Supplied data
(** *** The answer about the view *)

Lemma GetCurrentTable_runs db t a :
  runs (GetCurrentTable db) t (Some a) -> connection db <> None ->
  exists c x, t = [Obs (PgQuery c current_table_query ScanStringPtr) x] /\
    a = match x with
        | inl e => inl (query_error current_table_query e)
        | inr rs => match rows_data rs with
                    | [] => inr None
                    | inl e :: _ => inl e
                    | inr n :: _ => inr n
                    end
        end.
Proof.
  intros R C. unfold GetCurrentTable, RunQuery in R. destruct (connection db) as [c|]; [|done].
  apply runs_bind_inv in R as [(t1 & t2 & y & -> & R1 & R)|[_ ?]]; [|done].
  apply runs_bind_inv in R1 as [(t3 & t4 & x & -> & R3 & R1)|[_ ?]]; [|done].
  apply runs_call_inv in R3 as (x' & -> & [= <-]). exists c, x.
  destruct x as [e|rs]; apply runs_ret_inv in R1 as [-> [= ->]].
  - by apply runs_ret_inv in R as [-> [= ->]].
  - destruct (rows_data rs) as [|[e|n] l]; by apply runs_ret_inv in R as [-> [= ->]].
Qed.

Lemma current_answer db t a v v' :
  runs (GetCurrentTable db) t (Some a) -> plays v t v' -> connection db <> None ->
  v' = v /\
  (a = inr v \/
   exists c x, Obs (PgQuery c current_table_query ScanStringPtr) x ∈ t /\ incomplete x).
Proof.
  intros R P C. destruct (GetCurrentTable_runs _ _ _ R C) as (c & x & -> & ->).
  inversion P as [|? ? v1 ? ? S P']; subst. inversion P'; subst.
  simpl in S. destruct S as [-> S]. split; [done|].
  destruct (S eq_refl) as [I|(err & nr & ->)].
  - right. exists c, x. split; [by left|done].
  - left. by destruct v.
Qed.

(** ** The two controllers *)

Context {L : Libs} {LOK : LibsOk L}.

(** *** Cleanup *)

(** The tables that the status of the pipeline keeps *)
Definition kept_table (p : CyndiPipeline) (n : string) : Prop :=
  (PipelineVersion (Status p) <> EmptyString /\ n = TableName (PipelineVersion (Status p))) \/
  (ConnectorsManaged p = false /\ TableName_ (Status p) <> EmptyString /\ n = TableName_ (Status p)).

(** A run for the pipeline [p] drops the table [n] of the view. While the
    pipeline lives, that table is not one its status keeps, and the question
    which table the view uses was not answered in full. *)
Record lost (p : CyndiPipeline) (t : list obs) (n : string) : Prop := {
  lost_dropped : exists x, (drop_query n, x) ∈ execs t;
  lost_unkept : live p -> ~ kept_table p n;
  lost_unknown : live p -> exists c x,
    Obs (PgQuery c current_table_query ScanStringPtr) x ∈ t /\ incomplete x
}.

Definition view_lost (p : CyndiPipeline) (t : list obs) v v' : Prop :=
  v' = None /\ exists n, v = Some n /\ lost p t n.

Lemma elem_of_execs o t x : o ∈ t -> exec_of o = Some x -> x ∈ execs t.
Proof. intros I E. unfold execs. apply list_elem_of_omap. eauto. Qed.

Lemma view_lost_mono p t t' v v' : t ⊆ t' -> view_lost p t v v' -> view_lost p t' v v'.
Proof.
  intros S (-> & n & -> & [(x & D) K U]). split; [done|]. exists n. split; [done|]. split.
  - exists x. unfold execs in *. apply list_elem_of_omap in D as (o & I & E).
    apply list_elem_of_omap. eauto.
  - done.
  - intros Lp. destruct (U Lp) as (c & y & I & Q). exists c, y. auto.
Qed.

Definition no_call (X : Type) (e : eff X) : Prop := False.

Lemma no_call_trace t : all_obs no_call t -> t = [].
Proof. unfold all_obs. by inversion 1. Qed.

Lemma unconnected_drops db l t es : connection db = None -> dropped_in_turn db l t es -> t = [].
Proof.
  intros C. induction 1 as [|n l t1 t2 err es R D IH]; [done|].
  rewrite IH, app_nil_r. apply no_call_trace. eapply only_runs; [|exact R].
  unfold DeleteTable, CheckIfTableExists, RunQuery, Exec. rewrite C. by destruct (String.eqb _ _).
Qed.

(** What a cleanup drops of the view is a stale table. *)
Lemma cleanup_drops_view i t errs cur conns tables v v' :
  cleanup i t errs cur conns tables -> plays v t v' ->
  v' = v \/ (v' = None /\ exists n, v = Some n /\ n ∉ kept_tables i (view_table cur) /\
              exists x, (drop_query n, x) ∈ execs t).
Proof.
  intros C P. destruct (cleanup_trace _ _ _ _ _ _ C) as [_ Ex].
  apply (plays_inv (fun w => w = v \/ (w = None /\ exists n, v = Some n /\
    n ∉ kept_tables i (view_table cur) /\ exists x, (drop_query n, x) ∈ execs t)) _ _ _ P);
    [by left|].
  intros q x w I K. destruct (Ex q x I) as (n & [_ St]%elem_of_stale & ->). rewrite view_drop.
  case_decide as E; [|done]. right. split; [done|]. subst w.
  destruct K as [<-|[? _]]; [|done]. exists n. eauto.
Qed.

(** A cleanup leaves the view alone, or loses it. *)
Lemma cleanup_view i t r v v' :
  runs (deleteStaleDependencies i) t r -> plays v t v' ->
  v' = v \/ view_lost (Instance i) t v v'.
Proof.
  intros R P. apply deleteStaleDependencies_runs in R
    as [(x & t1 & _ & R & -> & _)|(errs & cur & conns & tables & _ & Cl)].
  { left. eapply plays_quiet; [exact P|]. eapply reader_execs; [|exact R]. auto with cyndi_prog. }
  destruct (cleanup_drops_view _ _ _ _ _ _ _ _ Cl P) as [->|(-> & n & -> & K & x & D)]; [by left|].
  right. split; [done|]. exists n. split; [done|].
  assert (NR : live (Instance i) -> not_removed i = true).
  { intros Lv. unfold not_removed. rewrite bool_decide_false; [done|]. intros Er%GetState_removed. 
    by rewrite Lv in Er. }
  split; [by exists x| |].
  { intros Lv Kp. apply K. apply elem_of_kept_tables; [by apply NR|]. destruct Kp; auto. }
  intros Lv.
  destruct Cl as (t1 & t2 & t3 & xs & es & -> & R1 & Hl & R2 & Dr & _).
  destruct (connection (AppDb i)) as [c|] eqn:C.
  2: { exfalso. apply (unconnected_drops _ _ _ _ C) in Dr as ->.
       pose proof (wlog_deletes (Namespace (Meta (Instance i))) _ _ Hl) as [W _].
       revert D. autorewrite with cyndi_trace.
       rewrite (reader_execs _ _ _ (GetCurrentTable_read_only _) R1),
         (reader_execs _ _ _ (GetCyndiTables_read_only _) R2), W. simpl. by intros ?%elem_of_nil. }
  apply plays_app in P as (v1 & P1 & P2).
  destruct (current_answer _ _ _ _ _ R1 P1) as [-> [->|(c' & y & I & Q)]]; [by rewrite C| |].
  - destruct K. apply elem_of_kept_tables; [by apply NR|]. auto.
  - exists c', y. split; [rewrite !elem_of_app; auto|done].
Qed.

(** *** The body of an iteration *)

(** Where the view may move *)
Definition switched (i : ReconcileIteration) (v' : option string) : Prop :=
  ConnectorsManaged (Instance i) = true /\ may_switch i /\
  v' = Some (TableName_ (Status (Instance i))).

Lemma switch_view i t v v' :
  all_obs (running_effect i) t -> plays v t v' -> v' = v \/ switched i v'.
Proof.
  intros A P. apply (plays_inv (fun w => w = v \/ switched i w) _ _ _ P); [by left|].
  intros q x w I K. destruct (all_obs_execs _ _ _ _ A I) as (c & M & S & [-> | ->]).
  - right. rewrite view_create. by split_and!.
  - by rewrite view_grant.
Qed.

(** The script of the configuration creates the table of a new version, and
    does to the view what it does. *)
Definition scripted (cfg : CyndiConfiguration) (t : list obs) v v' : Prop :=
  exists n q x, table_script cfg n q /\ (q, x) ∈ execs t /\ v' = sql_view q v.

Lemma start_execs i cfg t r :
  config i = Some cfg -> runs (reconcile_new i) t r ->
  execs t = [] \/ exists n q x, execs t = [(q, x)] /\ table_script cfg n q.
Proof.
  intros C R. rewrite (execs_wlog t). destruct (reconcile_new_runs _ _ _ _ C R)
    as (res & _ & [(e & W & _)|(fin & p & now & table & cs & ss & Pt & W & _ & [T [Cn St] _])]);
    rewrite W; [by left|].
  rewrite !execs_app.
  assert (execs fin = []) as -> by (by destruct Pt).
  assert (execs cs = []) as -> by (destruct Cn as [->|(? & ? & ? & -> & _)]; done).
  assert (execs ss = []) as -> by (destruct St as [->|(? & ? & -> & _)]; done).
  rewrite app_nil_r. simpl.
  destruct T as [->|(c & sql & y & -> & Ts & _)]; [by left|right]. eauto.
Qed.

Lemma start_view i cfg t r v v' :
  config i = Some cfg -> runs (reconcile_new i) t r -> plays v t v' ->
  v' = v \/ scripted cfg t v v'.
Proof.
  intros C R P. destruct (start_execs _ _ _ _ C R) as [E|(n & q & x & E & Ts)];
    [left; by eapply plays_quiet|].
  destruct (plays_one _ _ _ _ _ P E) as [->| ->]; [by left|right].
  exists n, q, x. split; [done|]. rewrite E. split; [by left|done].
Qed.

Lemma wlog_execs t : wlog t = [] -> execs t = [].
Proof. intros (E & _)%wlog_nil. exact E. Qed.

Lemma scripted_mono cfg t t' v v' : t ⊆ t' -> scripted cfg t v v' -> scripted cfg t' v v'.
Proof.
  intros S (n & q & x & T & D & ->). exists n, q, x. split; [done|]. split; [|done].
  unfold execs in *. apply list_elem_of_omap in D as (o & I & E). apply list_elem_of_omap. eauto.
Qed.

Work task
When you reach the line with "(** A cleanup" in the records above, start writing out lines exactly, and stop once the line with "[done|]. intros Er%GetState_removed." has been written; include nothing else.

Exercise answer
(** A cleanup leaves the view alone, or loses it. *)
Lemma cleanup_view i t r v v' :
  runs (deleteStaleDependencies i) t r -> plays v t v' ->
  v' = v \/ view_lost (Instance i) t v v'.
Proof.
  intros R P. apply deleteStaleDependencies_runs in R
    as [(x & t1 & _ & R & -> & _)|(errs & cur & conns & tables & _ & Cl)].
  { left. eapply plays_quiet; [exact P|]. eapply reader_execs; [|exact R]. auto with cyndi_prog. }
  destruct (cleanup_drops_view _ _ _ _ _ _ _ _ Cl P) as [->|(-> & n & -> & K & x & D)]; [by left|].
  right. split; [done|]. exists n. split; [done|].
  assert (NR : live (Instance i) -> not_removed i = true).
  { intros Lv. unfold not_removed. rewrite bool_decide_false; [done|]. intros Er%GetState_removed. 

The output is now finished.